- Flag of the FODAG (Rear Admiral's flag)
- Incumbent Rear Admiral Rahul Shankar, NM
- Indian Navy
- Abbreviation: FODAG
- Reports to: Flag Officer Commanding-in-Chief Western Naval Command
- Seat: Mumbai
- Formation: 1983

= Flag Officer Defence Advisory Group =

The Flag Officer Defence Advisory Group (FODAG) and Advisor Offshore Security and Defence to the Government of India is the title of the flag officer who heads the Offshore Defence Advisory Group. The FODAG is a two-star officer holding the rank of Rear Admiral.

==History==
The Oil and Natural Gas Commission (ONGC) discovered an oilfield in the Gulf of Khambhat in the early 1970s, called the Mumbai High Field. Later in the decade, more oilfields were discovered in the western offshore region. These economic assets need to be kept under surveillance and require continuous protection. The Indian Coast Guard (ICG) came into being on 19 August 1978. Among the Coast Guard's charter of duties was the safety and protection of artificial islands and offshore terminals.

The responsibilities for the safety and protection of the offshore installations were discussed between the Indian Navy, ONGC and the Indian Coast Guard. As a result, an offshore security coordination committee (OSCC) was established in 1978. Subsequently, on 31 December 1983, an Off shore Defence Advisory Group (ODAG) was established. The ODAG was to be headed by a Rear Admiral designated Flag Officer Defence Advisory Group (FODAG). The FODAG would plan and advise the Navy and ONGC on the security and defence of the offshore installations.

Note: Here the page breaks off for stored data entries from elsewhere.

(** * flet_carousel_slider: the Carousel control and its two event classes

    A shallow embedding of [src/flet_carousel_slider/flet_carousel_slider.py].

    Python objects are records, mutation is explicit state passing, and an
    exception is the [Raise] constructor of [result].  A Python [str] is a
    Rocq [string] whose characters are the code points 0..255; Python [int]
    is [Z]; Python [float] is the binary64 type of the kernel.  The
    interpreter's configurable limit on the number of digits of an
    integer-string conversion is not part of the model. *)

From Stdlib Require Import ZArith Floats Ascii String DecimalString DecimalZ.
From stdpp Require Import base option list strings gmap.

Local Open Scope string_scope.
Local Open Scope Z_scope.
Set Warnings "-inexact-float".

(** ** Exceptions *)

Inductive exn := ValueError | IndexError | AssertionError.

Inductive result (A : Type) :=
| Ok (a : A)
| Raise (e : exn).
Arguments Ok {A} a.
Arguments Raise {A} e.

Definition bind {A B} (r : result A) (k : A -> result B) : result B :=
  match r with
  | Ok a => k a
  | Raise e => Raise e
  end.

Notation "'let*' x ':=' r 'in' k" := (bind r (fun x => k))
  (at level 10, x name, r at level 100, k at level 200).

(** [try: body except E: handler], for a handler that cannot raise. *)
Definition try_except {A} (body : result A) (E : exn) (handler : A) : result A :=
  match body with
  | Ok a => Ok a
  | Raise e => match e, E with
               | ValueError, ValueError
               | IndexError, IndexError
               | AssertionError, AssertionError => Ok handler
               | _, _ => Raise e
               end
  end.

(** ** Python built-ins used by the source *)

Module Py.

Definition code (c : ascii) : N := N_of_ascii c.

Definition isdigit (c : ascii) : bool :=
  ((48 <=? code c) && (code c <=? 57))%N.

(** Value of a decimal digit character. *)
Definition digit_value (c : ascii) : Z := Z.of_N (code c) - 48.

(** White space skipped by [int()] and [float()]: the six ASCII blanks,
    and U+0085 and U+00A0, which the conversion rewrites to a blank. *)
Definition isspace (c : ascii) : bool :=
  (((9 <=? code c) && (code c <=? 13)) || (code c =? 32)
   || (code c =? 133) || (code c =? 160))%N.

(** [str.lower] on one character: A-Z, and the upper-case letters of
    Latin-1 (U+00C0..U+00DE without the multiplication sign). *)
Definition lower_char (c : ascii) : ascii :=
  if (((65 <=? code c) && (code c <=? 90))
      || ((192 <=? code c) && (code c <=? 222) && negb (code c =? 215)))%N
  then ascii_of_N (code c + 32) else c.

Fixpoint lower (s : string) : string :=
  match s with
  | EmptyString => EmptyString
  | String c s' => String (lower_char c) (lower s')
  end.

(** [s.split(sep)] for a separator of one character. *)
Fixpoint split (sep : ascii) (s : string) : list string :=
  match s with
  | EmptyString => [EmptyString]
  | String c s' =>
      if Ascii.eqb c sep then EmptyString :: split sep s'
      else match split sep s' with
           | seg :: segs => String c seg :: segs
           | [] => [String c EmptyString]
           end
  end.

(** [parts[i]] on a list: [IndexError] out of range (non-negative [i]). *)
Definition getitem {A} (parts : list A) (i : nat) : result A :=
  match parts !! i with
  | Some x => Ok x
  | None => Raise IndexError
  end.

(** [str(n)], also what an f-string writes for an [int]. *)
Definition str_of_int (n : Z) : string :=
  NilEmpty.string_of_int (Z.to_int n).

(** *** Numeric literals *)

Fixpoint skip (p : ascii -> bool) (l : list ascii) : list ascii :=
  match l with
  | c :: l' => if p c then skip p l' else l
  | [] => []
  end.

Fixpoint prefix_of (p : ascii -> bool) (l : list ascii) : list ascii :=
  match l with
  | c :: l' => if p c then c :: prefix_of p l' else []
  | [] => []
  end.

Definition lstrip (l : list ascii) : list ascii := skip isspace l.
Definition strip (l : list ascii) : list ascii := rev (lstrip (rev (lstrip l))).

(** Underscores of a numeric literal: each one must stand between two
    digits; they are dropped.  [prev] is the character before [l]. *)
Fixpoint drop_underscores (prev : option ascii) (l : list ascii) : option (list ascii) :=
  match l with
  | [] => Some []
  | c :: l' =>
      if Ascii.eqb c "_" then
        match prev, l' with
        | Some p, d :: _ =>
            if isdigit p && isdigit d then drop_underscores (Some c) l' else None
        | _, _ => None
        end
      else cons c <$> drop_underscores (Some c) l'
  end.

(** Leading sign: [(negative, rest)]. *)
Definition take_sign (l : list ascii) : bool * list ascii :=
  match l with
  | c :: l' =>
      if Ascii.eqb c "-" then (true, l')
      else if Ascii.eqb c "+" then (false, l')
      else (false, l)
  | [] => (false, l)
  end.

Definition digits (l : list ascii) : list ascii := prefix_of isdigit l.
Definition after_digits (l : list ascii) : list ascii := skip isdigit l.

Definition Z_of_digits (ds : list ascii) : Z :=
  fold_left (fun acc c => 10 * acc + digit_value c) ds 0.

(** [int(s)] for a [str]: blanks, an optional sign, decimal digits with
    single underscores between them, blanks.  [ValueError] otherwise. *)
Definition int_of_str (s : string) : result Z :=
  match drop_underscores None (list_ascii_of_string s) with
  | None => Raise ValueError
  | Some l =>
      let '(neg, body) := take_sign (strip l) in
      match body with
      | [] => Raise ValueError
      | _ :: _ =>
          if forallb isdigit body
          then Ok (if neg then - Z_of_digits body else Z_of_digits body)
          else Raise ValueError
      end
  end.

(** The binary64 number nearest to [m * 10^e] for [0 < m] (ties to even),
    with the sign [neg].  A negative exponent divides: the quotient keeps
    64 bits and one more that records a non-zero remainder. *)
Definition float_of_decimal (neg : bool) (m e : Z) : float :=
  let sgn (x : Z) := if neg then - x else x in
  if m =? 0 then (if neg then PrimFloat.neg_zero else PrimFloat.zero)
  else if 0 <=? e then
    SF2Prim (binary_normalize prec emax (sgn (m * 10 ^ e)) 0 false)
  else
    let k := 10 ^ (- e) in
    let s := Z.log2 k + 64 in
    let q := (m * 2 ^ s) / k in
    let sticky := if (m * 2 ^ s) mod k =? 0 then 0 else 1 in
    SF2Prim (binary_normalize prec emax (sgn (2 * q + sticky)) (- (s + 1)) false).
(** C9: two address requests that differ only in how the Static Adapter
    behaves (whether it fails, and when) and that are answered with a
    report have the same [dynamicAnalysis] and the same [genericFuzzing]
    in their reports, and both are present. *)
Theorem static_failure_is_isolated env r delay req w w' resp resp' :
  is_type "address" (inputType req) = true ->
  result_of (analyze env req w) = Ok resp ->
  status_code resp = 200%Z ->
  result_of (analyze (with_static r delay env) req w') = Ok resp' ->
  status_code resp' = 200%Z ->
  get "dynamicAnalysis" (payload resp) = get "dynamicAnalysis" (payload resp') /\
  get "genericFuzzing" (payload resp) = get "genericFuzzing" (payload resp') /\
  get "dynamicAnalysis" (payload resp) <> None /\
  get "genericFuzzing" (payload resp) <> None.
Proof.
  intros Hty Hres Hcode Hres' Hcode'.
  destruct (analyze_address_200 env req w resp Hty Hres Hcode) as (_ & _ & _ & ->).
  destruct (analyze_address_200 _ req w' resp' Hty Hres' Hcode') as (_ & _ & _ & ->).
  adapter_field env Dynamic. adapter_field env Generic.
  adapter_field (with_static r delay env) Dynamic.
  adapter_field (with_static r delay env) Generic.
  repeat split; discriminate.
Qed.

Lemma jsstring_eqb_refl s : JsString.eqb s s = true.
Proof. induction s as [|c s IH]; simpl; [reflexivity|]. rewrite N.eqb_refl. exact IH. Qed.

On 25 June 2002, offshore defence advisory cells were established at Visakhapatnam and New Delhi. The FODAG was re-christened Flag Officer Defence Advisory Group and Adviser Offshore Security and Defence to the Government of India.

==Functions and role==
The ODAG is the nodal agency for all interaction with ONGC and other oil exploration and production companies regarding the defence of offshore installations within the Maritime zones of India.
The FODAG comes under the administrative control of the Flag Officer Commanding-in-Chief Western Naval Command. The functions of the FODAG are:
- To advise the Government of India including the Ministries of Defence, Petroleum & Natural Gas and Shipping and Civil Aviation through the Chief of the Naval Staff on all planning and policy aspects of offshore security and defence covering territorial waters, the continental shelf, the Exclusive Economic Zone and other Maritime Zones of India as defined in the Maritime Zones of India Act, 1981.
- To exercise command and control over mobile forces and static defences in the defence of offshore installations, as directed by the respective Commanders -in-Chief.
- To monitor mercantile traffic for transit through recommended routes/ fairways in the vicinity of offshore areas, in coordination with the concerned civil authorities.
- To inspect vessels engaged in offshore work, for the purpose of ascertaining compliance with the security clearance accorded by competent authority.
- To serve as a member of Offshore Security Coordination Committee (OSCC), headed by the Director General of the Indian Coast Guard.
- Serve as the chairman of the Joint Venture Offshore Protection Advisory Committee (JVOPAC), a sub-committee of the OSCC and a forum to facilitate the exchange of security and offshore issues between the OSCC and the offshore joint venture/private oil companies, as they do not have representation in OSCC.

==See also==
- Indian Coast Guard
- Bombay High

==Bibliography==
- Singh, Anup (2018). "Blue Waters Ahoy!, The Indian Navy 2001-2010"
- Hiranandani, G.M. (2010). "Transition to Guardianship: The Indian Navy 1991-2000"
- Hiranandani, G M (2005). "Transition to eminence : the Indian navy 1976-1990"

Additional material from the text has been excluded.